The Beauty of Private Practice


In private practice the partners answer to each other and while we are at the mercy of insurance reimbursement, hospital contracts, changes in political winds, hospital program development and other effects, at the end of the day the partners in the practice get to make a choice without the consequence of losing employment.


The ability to have that choice is very powerful. I’ve talked with colleagues of mine who work for larger hospital systems and if they want to continue employment, if they want to continue to live in that city, if they want to continue the status quo they must comply. I understand these are all choices too but the consequence is unemployment, not just reduced revenue.

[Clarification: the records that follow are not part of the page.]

(** * go-http-utils: the error-classification and response-envelope protocol

    A shallow embedding of the last revision of the three packages of the
    repository,

      - [apperr]     the classified error [HTTPError] and its constructors,
      - [response]   the envelope [Response], its constructors and [Err],
      - [httputils]  [DecodeRequest], [ValidateRequest], [SendOK],
                     [SendDataOK], [WriteHTTPError] and [writeJSON],

    together with the part of the Go runtime these functions drive: the
    response writer of the net/http server, the logger, [errors.As], the
    streaming JSON decoder and the JSON encoding of the [Response] struct
    as its field tags prescribe it.

    Conventions of the model.

      - A response body is the sequence of JSON documents the writer
        accepted; every successful [Encode] contributes one document.  A
        document is abstract syntax: a string member holds the text a
        reader of the JSON gets back.  What [Encode] puts on the wire for
        a document, its compact text with the encoder's escapes and a
        newline, is [jsontext.line]; what the scanner of encoding/json
        makes of a text is [jsonscan.readValue].  The replacement of
        invalid UTF-8 by U+FFFD, which the encoder applies to every
        string, is part of both.
      - A Go [any] is either the nil interface or a dynamic value.  All
        the code does with a dynamic value is to compare the interface
        with nil and to marshal it, so a dynamic value is given by the
        document that spells it out, by its being a nil pointer, slice or
        map (which all marshal to null), or by the encoder rejecting it.
      - The writer and the logger of a request are the state of a small
        state monad, [Handler]; the Go parameters [w] and [log] denote
        them.  A handler either returns or panics; a panic ends it where
        it stands.
      - The validation engine is a collaborator (class [Validatable]); of
        the JSON decoder, reading the first value of the body is modelled
        here and storing it into a request type is the type's part (class
        [Decodable]). *)

From Stdlib Require Import ZArith NArith String List Bool Ascii.
From Stdlib Require Import Decimal DecimalFacts DecimalPos DecimalN DecimalString.
From stdpp Require Import base option strings gmap.
Import ListNotations.

Set Warnings "-register-all".

Local Open Scope string_scope.
Local Open Scope Z_scope.
Local Open Scope list_scope.

(* ===================================================================== *)
(** ** unicode/utf8                                                       *)
(* ===================================================================== *)

Module utf8.

Definition byte (c : ascii) : N := N_of_ascii c.

Definition between (lo hi : N) (c : ascii) : bool :=
  ((lo <=? byte c) && (byte c <=? hi))%N.

(** A continuation byte, 0x80..0xBF. *)
Definition continuation (c : ascii) : bool := between 128 191 c.

(** [utf8.DecodeRuneInString] on [c] followed by [rest], reduced to what
    the callers here need: [Some n] when a well-formed encoding starts at
    [c] and has [n] bytes after it, [None] when the byte is invalid (the
    rune error of width 1).  The second byte of a three- or four-byte
    encoding is held to the narrower ranges that exclude overlong forms,
    surrogates and code points past U+10FFFF. *)
Definition following (c : ascii) (rest : string) : option nat :=
  let b := byte c in
  if (b <? 128)%N then Some 0%nat
  else if (b <? 194)%N then None
  else if (b <? 224)%N then
    match rest with
    | String c1 _ => if continuation c1 then Some 1%nat else None
    | EmptyString => None
    end
  else if (b <? 240)%N then
    match rest with
    | String c1 (String c2 _) =>
        if between (if (b =? 224)%N then 160 else 128)
                   (if (b =? 237)%N then 159 else 191) c1
           && continuation c2
        then Some 2%nat else None
    | _ => None
    end
  else if (b <? 245)%N then
    match rest with
    | String c1 (String c2 (String c3 _)) =>
        if between (if (b =? 240)%N then 144 else 128)
                   (if (b =? 244)%N then 143 else 191) c1
           && continuation c2 && continuation c3
        then Some 3%nat else None
    | _ => None
    end
  else None.

(** The encoding of U+FFFD: EF BF BD. *)
Definition RuneError : string :=
  String "239"%char (String "191"%char (String "189"%char EmptyString)).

“We want you to cover this new clinic 20 miles away.”


“We want you to increase your RVUs.”


“We want you to use this new EMR.”


“We want you to cover this new service.”


“We want you to be in house for trauma coverage.”



Response is okay, okay and okay. When I see a large hospital organization handing out free meal cards or bringing in a massage table or encouraging mindfulness as solutions to burnout I feel that they have lost the plot.

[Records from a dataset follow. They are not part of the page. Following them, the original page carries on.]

(** The bootstrap of an uninitialised adapter whose document parses, as a
    function of the loop over its entries. *)
Lemma ensure_ready_document a st text metadata items :
  initialized st = false ->
  fault st = None ->
  (a = GDrive -> drive_service st = false -> oauth_credentials E = inr tt) ->
  document_of a st = Some text ->
  (a = S3 -> text <> EmptyString) ->
  json_loads E text = Some metadata ->
  metadata_files metadata = inr items ->
  match load_files E (fun _ e => e) items [] with
  | inr files =>
      exists st',
        ensure_ready E a st = Ok st' tt /\
        file_cache st' = files /\
        remote_meta st' = remote_meta st /\
        remote_writes st' = remote_writes st /\
        initialized st' = true
  | inl e =>
      exists st' e',
        ensure_ready E a st = Raise st' e' /\
        file_cache st' = file_cache st /\
        initialized st' = false /\
        remote_meta st' = remote_meta st /\
        match a with
        | S3 => exists c, In c (map fst items) /\ e' = s3_wrap c e
        | GDrive => e' = e
        | Local => e' = match e with TypeError => corrupted e | _ => e end
        end
  end.
Proof.
  destruct st as [fc pl ini ds rm ob mf ff fa ni tk tr]. simpl.
  intros -> -> Hcred Hd Hne Hj Hm.
  assert (Hc : a = GDrive ->
               (if ds || false then inr tt else oauth_credentials E) = inr tt).
  { intros Ha. destruct ds; [reflexivity|]. simpl. now apply Hcred. }
  destruct (load_files E (fun _ e => e) items []) as [e|files] eqn:Hl.
  - destruct (load_files_error_kind _ _ _ Hl) as [He|He].
    + destruct a; simpl in Hd.
      * subst rm. destruct text as [|ch text']; [now elim (Hne eq_refl)|].
        destruct (load_files_wrap s3_wrap _ _ _ Hl) as (c & Hin & Hw).
        unfold ensure_ready, s3_ensure_layout, s3_init_body, s3_get_metadata,
          loads, install_metadata. run. simpl. rewrite Hj. simpl.
        rewrite Hm. simpl. rewrite Hw. simpl.
        eexists. eexists. repeat split. eauto.
      * destruct mf; [subst rm|discriminate].
        unfold ensure_ready. rewrite get_drive_service_unfold. simpl.
        rewrite (Hc eq_refl).
        unfold gdrive_ensure_folder_structure,
          loads, install_metadata. run. simpl. rewrite Hj. simpl.
        rewrite Hm. simpl. rewrite Hl. simpl.
        eexists. eexists. repeat split.
      * subst rm.
        unfold ensure_ready, local_ensure_folder_structure, local_init_body,
          loads, install_metadata. run. simpl. rewrite Hj. simpl.
        rewrite Hm. simpl. rewrite Hl. simpl. subst e. simpl.
        eexists. eexists. repeat split.
    + destruct a; simpl in Hd.
      * subst rm. destruct text as [|ch text']; [now elim (Hne eq_refl)|].
        destruct (load_files_wrap s3_wrap _ _ _ Hl) as (c & Hin & Hw).
        unfold ensure_ready, s3_ensure_layout, s3_init_body, s3_get_metadata,
          loads, install_metadata. run. simpl. rewrite Hj. simpl.
        rewrite Hm. simpl. rewrite Hw. simpl.
        eexists. eexists. repeat split. eauto.
      * destruct mf; [subst rm|discriminate].
        unfold ensure_ready. rewrite get_drive_service_unfold. simpl.
        rewrite (Hc eq_refl).
        unfold gdrive_ensure_folder_structure,
          loads, install_metadata. run. simpl. rewrite Hj. simpl.
        rewrite Hm. simpl. rewrite Hl. simpl.
        eexists. eexists. repeat split.
      * subst rm.
        unfold ensure_ready, local_ensure_folder_structure, local_init_body,
          loads, install_metadata. run. simpl. rewrite Hj. simpl.
        rewrite Hm. simpl. rewrite Hl. simpl. subst e. simpl.
        eexists. eexists. repeat split.
  - destruct a; simpl in Hd.
    + subst rm. destruct text as [|ch text']; [now elim (Hne eq_refl)|].
      rewrite (load_files_ok_any _ s3_wrap _ _ _ Hl) || idtac.
      unfold ensure_ready, s3_ensure_layout, s3_init_body, s3_get_metadata,
        loads, install_metadata, cache_commit. run. simpl. rewrite Hj. simpl.
      rewrite Hm. simpl. rewrite (load_files_ok_any _ s3_wrap _ _ _ Hl). simpl.
      eexists. repeat split.
    + destruct mf; [subst rm|discriminate].
      unfold ensure_ready. rewrite get_drive_service_unfold. simpl.
      rewrite (Hc eq_refl).
      unfold gdrive_ensure_folder_structure,
        loads, install_metadata, cache_commit. run. simpl. rewrite Hj. simpl.
      rewrite Hm. simpl. rewrite Hl. simpl.
      eexists. repeat split.
    + subst rm.
      unfold ensure_ready, local_ensure_folder_structure, local_init_body,
        loads, install_metadata, cache_commit. run. simpl. rewrite Hj. simpl.
      rewrite Hm. simpl. rewrite Hl. simpl.
      eexists. repeat split.
Qed.
End BootstrapLoads.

As a private practice surgeon my financial security is much less favorable than my employed colleagues whether they work for hospitals or for academic institutions. There is no salary. Reimbursement across the country is decreasing rapidly year over year whether that is from the privately insured or government insurance. Insurance companies are increasing the number of obstacles and hurdles it takes to collect. Hospitals are more and more reluctant to extend contracts for call coverage. Despite the difficulty on the financial front the autonomy that comes with owning and operating a small business is satisfying on so many different levels I struggled to appreciate them all.

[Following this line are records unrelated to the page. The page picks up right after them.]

Lemma format_user_id_injective (n m : nat) :
  DataSaver.format_user_id n = DataSaver.format_user_id m -> n = m.
Proof.
  unfold DataSaver.format_user_id. simpl. intros E. inversion E.
  apply str_injective. assumption.
Qed.

Lemma write_json_other (data : dict entry) (user_id song_id k : string)
  (value : list string) :
  k <> user_id ->
  dict_get k (write_json data user_id song_id value) = dict_get k data.
Proof. intros H. unfold write_json. apply dict_get_set_other. exact H. Qed.

Lemma write_json_written (data : dict entry) (user_id song_id : string)
  (value : list string) :
  exists user history,
    dict_get user_id (write_json data user_id song_id value) = Some user /\
    played_songs user = Some history /\
    dict_get song_id history = Some value /\
    forall song, song <> song_id ->
      dict_get song history
      = match dict_get user_id data with
        | Some old => match played_songs old with
                      | Some h => dict_get song h
                      | None => None
                      end
        | None => None
        end.
Proof.
  unfold write_json. eexists. eexists.
  split; [apply dict_get_set_same|]. split; [reflexivity|].
  split; [apply dict_get_set_same|].
  intros song Hne. rewrite (dict_get_set_other song_id song); [|exact Hne].
  destruct (dict_get user_id data) as [old|]; [|reflexivity].
  destruct (played_songs old); reflexivity.
Qed.

(** C2.  When the cohort drawn is [user :: rest] and the MFC pick returns
    [next], one call of [active_users_behaviour] writes [[next]] as the history
    of [song_id] for [user] alone, the first of the cohort; the record of
    every other user, each other member of the cohort included, is what it
    was; and the value returned is the size of the whole cohort. *)
Theorem C2_first_user_only `{SetOrder} (song_id : string) (fuel : nat)
  (w w1 w2 : world) (user : nat) (rest : list nat) (next : string) :
  UAS.generate_active_users fuel w = (Ok (user :: rest), w1) ->
  MFC.get_next_song song_id w1 = (Ok next, w2) ->
  exists w3,
    UAS.active_users_behaviour song_id fuel w
      = (Ok (Some (length (user :: rest))), w3) /\
    10 <= length (user :: rest) <= 24 /\
    mrs_users w3
      = write_json (mrs_users w) (DataSaver.format_user_id user) song_id [next] /\
    (exists record history,
        dict_get (DataSaver.format_user_id user) (mrs_users w3) = Some record /\
        played_songs record = Some history /\
        dict_get song_id history = Some [next]) /\
    (forall k, k <> DataSaver.format_user_id user ->
               dict_get k (mrs_users w3) = dict_get k (mrs_users w)) /\
    (forall other, In other rest ->
               dict_get (DataSaver.format_user_id other) (mrs_users w3)
               = dict_get (DataSaver.format_user_id other) (mrs_users w)).
Proof.
  intros Hgen Hpick.
  pose proof (generate_active_users_spec fuel w) as S. rewrite Hgen in S.
  destruct S as [[Hnd _] [Hlen [_ [Hu _]]]].
  pose proof (count_at_range (generator w)) as Hcount.
  destruct (MFC_get_next_song_same_files song_id w1 w2 _ Hpick) as [Hu2 _].
  set (uid := DataSaver.format_user_id user).
  exists (with_users w2 (write_json (mrs_users w2) uid song_id [next])).
  assert (Husers : mrs_users w2 = mrs_users w) by congruence.
  split; [|split; [lia|split; [|split; [|split]]]].
  - unfold UAS.active_users_behaviour, bind. rewrite Hgen. cbv beta iota.
    rewrite Hpick. reflexivity.
  - simpl. rewrite Husers. reflexivity.
  - simpl. rewrite Husers.
    destruct (write_json_written (mrs_users w) uid song_id [next])
      as [record [history [E1 [E2 [E3 _]]]]].
    exists record, history. tauto.
  - intros k Hk. simpl. rewrite Husers. apply write_json_other. exact Hk.
  - intros other Hin. simpl. rewrite Husers. apply write_json_other.
    intros E. apply format_user_id_injective in E. subst other.
    inversion Hnd. contradiction.
Qed.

Running a small business allows unlimited transparency and decision making. We see everything that comes in and everything goes out.


We can see if we’ve over hired our staff, we know if we have too many brick and mortar clinics, we get to choose the people we work with in our clinic and we get to choose the level of involvement in our hospitals. We feel a strong connection with our local hospitals and are deeply involved in program development to make the community a safer place for kids. This though is a choice, not a requirement and we enjoy this program development completely. As we discussed earlier it’s about autonomy, it’s about choice making, it has less to do with the money.


In a recent survey of pediatric surgeons only 7% are practicing in private practice, so I’m becoming a dinosaur, on my way to extinction…or maybe I’m not. The reason for my extinction is the vertical integration of medicine. Vertical integration is the merging of independent physicians, medical practices, physician groups and hospitals to create an organized healthcare network. This has led to an explosion of administrators to manage these healthcare networks.


Between 1970 and 2010 while the population of physicians expanded 150%, the number of administrators increased 3200%. It feels as though momentum is carrying us toward this organized healthcare network destination but there are costs. The major cost is physicians and surgeons transitioning from owners and operators to employees and giving up a significant amount of freedom. As employees in these systems doctors have also been demoted to “providers” alongside their nurse practitioner and physician assistant colleagues.


As a private practice surgeon looking at vertical integration from the outside I can feel the pull yet I want to promote the model of private practice to all who will listen and especially to those who won’t. As private practice surgeons we provide excellent care to the children and families of our community. We participate in leadership in local and national societies and in our hospital at all levels to improve quality and safety. We employ people who are a part of our team and we share in our successes together as we run a small business. We have freedom of choice and for that I feel protected from “The Nothing” that is physician burnout. I believe private practice is the antidote.


What are your thoughts on physician models and burnout?


Do you feel that the model of work or employment has anything to do with burnout or is it the stress of medicine itself that is “The Nothing”?